If anything is constantly on an IMSA’s student mind, it’s sleeping. Talk of late nights and dread about time-consuming assignments fill the halls at every morning until hope for the weekend eases the negativity. Students routinely contemplate the benefits of pulling an all-nighter in hopes of maintaining a grade or submitting an application. After a night of minimal rest, some students stroll into class barely awake, wrapped in a blanket, with a coffee cup in hand, or all of the above. There is an obvious problem with sleep among the students, so I interviewed several staff members to gain insight into their views on the manifestation of sleep-deprivation in their classrooms and possible ways students can alter their lifestyles.
The effects of lacking sleep do not go ignored in the classroom. Between the teachers I interviewed, there was a general consensus that lethargic kids are easy to pick out of the crowd. Mrs. Pandya, a computer science teacher, pays attention to students’ low engagement. Dr. Skinner, who is from the history department, knows when kids fall asleep. Dr. Dosch (Don), a biology teacher, sees kids’ eyes droop and makes them stand as he lectures. (“Well, they’re not drowsy anymore,” he says nonchalantly when I ask him how effective his solution is.)
Don compares the characteristics of sleep-deprived students to drunk people. “You’re basically walking around with an intoxicated brain when you lack sleep,” he says. “Sleep dispels the toxins in your brain.”
It’s true. In the six to eight hours while you’re asleep, brain fluid flushes away harmful waste proteins that build up during waking hours. A cleansed brain allows you to think more creatively, retain information, and avoid drifting off in your first-period class. As for long-term benefits, sleep reduces the risk of neurological illnesses like Alzheimer’s and Parkinson’s.

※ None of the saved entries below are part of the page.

(** Finding the order, revising, patching and writing. *)
Lemma write_revised_ok hsize tgt src limit s cache_size threshold max_allowed version :
  NoDup (sq_transfers s) -> ranges_ok (sq_store s) (sq_transfers s) -> plan_styles (sq_store s) (sq_transfers s) ->
  targets_ok tgt (sq_store s) (sq_transfers s) -> exceeds limit 0 = false -> slot_sizes src hsize ->
  cache_limit cache_size threshold = Ok max_allowed -> limit_positive max_allowed ->
  limits_agree limit max_allowed (blocksize tgt) ->
  wf (care_map tgt) -> wf (extended tgt) -> 0 <= total_blocks tgt -> 0 <= blocksize tgt ->
  exists s1 s2 nb mx, FindSequenceForTransfers s = Ok s1 /\ ReviseStashSize src limit s1 = Ok (s2, nb, mx) /\
    forall st', patched (sq_transfers s2) (sq_store s2) st' ->
      exists tf n, WriteTransfers cache_size threshold version tgt src (mkSeq st' (sq_transfers s2)) = Ok tf /\
        0 <= n <= mx /\ tf_max_stashed_size tf = n * blocksize tgt /\ exceeds limit n = false /\
        take 4 (tf_lines tf) =
          [py_str version +:+ nl;
           py_str (sumZ (map (fun x => written_size (st' !!! x)) (sq_transfers s2)) +
                   if rs_bool (extended tgt) then size (extended tgt) else 0) +:+ nl;
           "0" +:+ nl; py_str n +:+ nl] /\
        (forall b, b ∈ tf_touched tf -> exists x, x ∈ sq_transfers s2 /\ b ∈ src_ranges (st' !!! x)) /\
        tf_touched_sha1 tf = RangeSha1 src (tf_touched tf) /\
        ends_empty cache_size threshold (blocksize tgt) src (mkSeq st' (sq_transfers s2)).
Proof.
  intros Hnd Hr Hpl Ht Hlim Hss Hcl Hlp Hag Hc He Htot Hbs.
  destruct (find_then_revise hsize tgt src limit s) as (s1 & s2 & nb & mx & Hf & Hrev & Hts & Hp & Hs & Hseq & Hr2 & [_ T2 _] & Hk & Htg & Hmx & _ & _ & Hprof); try done; [by apply plan_styles_ok|].
  exists s1, s2, nb, mx. split; [done|]. split; [done|]. intros st' Hpa. set (ts := sq_transfers s2) in *.
  assert (NoDup ts) as Hnd2 by (by rewrite Hts, Hp).
  assert (plan_styles (sq_store s1) ts) as Hpl1.
  { intros x Hx. rewrite (proj1 (same_statics_ranges _ _ x Hs)), (proj2 (same_statics_ranges _ _ x Hs)), (same_statics_style _ _ x Hs).
    apply Hpl. by rewrite <- Hp, <- Hts. }
  pose proof (fun x => final_styles _ _ _ ts x Hpl1 (Hk x) Htg Hpa) as Hfin.
  pose proof Hpa as [P1 P2 P3 P4 _].
  assert (0 <= mx) as Hmx0.
  { destruct ts as [|x q] eqn:E.
    - unfold ReviseStashSize in Hrev. assert (sq_transfers s1 = []) as E1 by (by rewrite <- Hts). rewrite E1 in Hrev.
      simpl in Hrev. by injection Hrev as _ _ <-.
    - destruct (Hprof Hss [] x q eq_refl [] (NoDup_nil_2)) as [H _]; [by intros sh ?%elem_of_nil|exact H]. }
  destruct (write_transfers_ok hsize src Hss st' ts Hnd2 (patched_sequenced _ _ _ Hpa Hseq)) with
    (max_allowed := max_allowed) (block := blocksize tgt) (mx := mx) as (w & Hw & [W1 _ [W0 W3] [W4 W5] W6]); try done.
  - intros x Hx. rewrite (P1 x), (P2 x). by apply Hr2.
  - intros x y b Hx Hy. rewrite (P1 x), (P1 y). by apply T2.
  - intros x Hx. by apply Hfin.
  - unfold limits_agree in Hag. destruct max_allowed; [by apply Hag|done].
  - intros p x q hs Hl Hnh Hhs. assert (x ∈ ts) as Hx by (rewrite Hl, elem_of_app; right; by left).
    rewrite (patched_ids _ _ _ _ Hpa) in Hhs. setoid_rewrite (patched_pend _ src _ _ _ _ _ Hpa) in Hhs.
    destruct (Hprof Hss p x q Hl hs Hnh Hhs) as [H1 H2]. split; [done|]. rewrite (P1 x), (P2 x). intros Hps.
    apply H2. by apply Hfin.
  - pose proof (finish_list_ok max_allowed version tgt src w Hlp Hc He Htot W4) as (lines & Hlines & Hhead).
    eexists _, (w_max w). split; [unfold WriteTransfers; rewrite Hcl; simpl; rewrite Hw; exact Hlines|]. simpl.
    split_and!; try done.
    + destruct (exceeds limit (w_max w)) eqn:Ex; [|done]. unfold exceeds in *. destruct limit as [f|]; [|done].
      apply andb_true_iff in Ex as [E1 E2]. rewrite E1 in Hmx. simpl in Hmx.
      by rewrite (Z_gtb_float_mono (w_max w) mx f W3 E2) in Hmx.
    + rewrite Hhead, W6. done.
    + exists max_allowed, w. split_and!; [done|exact Hw|]. destruct (counts_keys src _ _ _ W1) as [_ Hpos].
      destruct (w_stashes w) as [|[sh k] l]; [done|]. specialize (Hpos sh (ltac:(by left))). simpl in Hpos. unfold pend in Hpos. simpl in Hpos. lia.
Qed.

While almost everybody struggles to get enough sleep, some teachers have their own pieces of advice to students on how to finish work to get their snooze time in.
“I’m not sure how successful I am,” says Dr. Skinner, “but I try to get work done during the day and concentrate on one task [at a time], so I don’t have my attention divided by multiple things I have to do.”
Mrs. Pandya recommends students to finish most of their assignments during class and spend about a half an hour outside of class to get their work done. “Because computers are available, some students spend time socializing or reading Facebook and do not use their class time productively,” she says. In her classes, Ms. Pandya reserves time for students to work on assignments, so students should make it their goal to ask most of their questions during this time.
And lastly, perhaps Dr. Dosch gives the most straightforward, yet seemingly difficult, solution of all: “Just sleep.” Cut the extra thirty minutes spent on a phone before getting in bed. Those extra zzz’s will be worth missing out on the latest post in ISMA memes.